**Problem details:** Until the line containing "(Email.subject d)) <= 100" has been reproduced, keep reproducing each line of the material below exactly, starting with the first.

=== Begin Enclosure ===

(** [validateEmailData] returns without throwing exactly when the
    trimmed recipient reads [local@domain.tail], the three parts not
    empty and free of white space and of [@] (the domain and the tail may
    hold further dots), the subject has at most 100 characters and the
    body at most 500. *)
Theorem email_data_accepted (d : Email.emailData) :
  Email.validateEmailData (Some d) = Normal tt <->
  (exists l dm t,
     trim (Email.text (Email.recipient d)) = l ++ ch "@" :: dm ++ ch "." :: t
     /\ l <> [] /\ dm <> [] /\ t <> []
     /\ forallb Email.address_char (l ++ dm ++ t) = true)
  /\ length (Email.text (Email.subject d)) <= 100
  /\ length (Email.text (Email.body d)) <= 500.
Proof.
  unfold Email.validateEmailData. rewrite <- emailRegex_accepts.
  assert (Hlen : forall (o : option jsstring) (b : nat),
            Email.truthy o && Nat.ltb b (length (Email.text o)) = false
            <-> length (Email.text o) <= b).
  { intros o b. destruct o as [[|x v]|]; cbn [Email.truthy Email.text andb length].
    - split; [lia|reflexivity].
    - rewrite Nat.ltb_ge. reflexivity.
    - split; [lia|reflexivity]. }
  rewrite <- (Hlen (Email.subject d) 100), <- (Hlen (Email.body d) 500).
  destruct (test Email.emailRegex (trim (Email.text (Email.recipient d)))) eqn:T.
  - assert (Hr : negb (Email.truthy (Email.recipient d))
                 || negb (Email.truthy (Some (trim (Email.text (Email.recipient d)))))
                 = false).
    { apply emailRegex_accepts in T. destruct T as [l [dm [t [E [Hl _]]]]].
      destruct (Email.recipient d) as [[|x v]|]; cbn [Email.text] in E |- *.
      - destruct l; discriminate E.
      - rewrite E. destruct l; [contradiction|reflexivity].
      - destruct l; discriminate E. }
    rewrite Hr. cbn [negb].
    destruct (Email.truthy (Email.subject d)
              && Nat.ltb 100 (length (Email.text (Email.subject d))));
      [split; [discriminate|intros [_ [F _]]; discriminate F]|].
    destruct (Email.truthy (Email.body d)
              && Nat.ltb 500 (length (Email.text (Email.body d))));
      [split; [discriminate|intros [_ [_ F]]; discriminate F]|].
    split; [intros _; repeat split|reflexivity].
  - split; [|intros [F _]; discriminate F].
    destruct (negb (Email.truthy (Email.recipient d))
              || negb (Email.truthy (Some (trim (Email.text (Email.recipient d))))));
      discriminate.
Qed.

=== End Enclosure ===

**Task response:**
(** [validateEmailData] returns without throwing exactly when the
    trimmed recipient reads [local@domain.tail], the three parts not
    empty and free of white space and of [@] (the domain and the tail may
    hold further dots), the subject has at most 100 characters and the
    body at most 500. *)
Theorem email_data_accepted (d : Email.emailData) :
  Email.validateEmailData (Some d) = Normal tt <->
  (exists l dm t,
     trim (Email.text (Email.recipient d)) = l ++ ch "@" :: dm ++ ch "." :: t
     /\ l <> [] /\ dm <> [] /\ t <> []
     /\ forallb Email.address_char (l ++ dm ++ t) = true)
  /\ length (Email.text (Email.subject d)) <= 100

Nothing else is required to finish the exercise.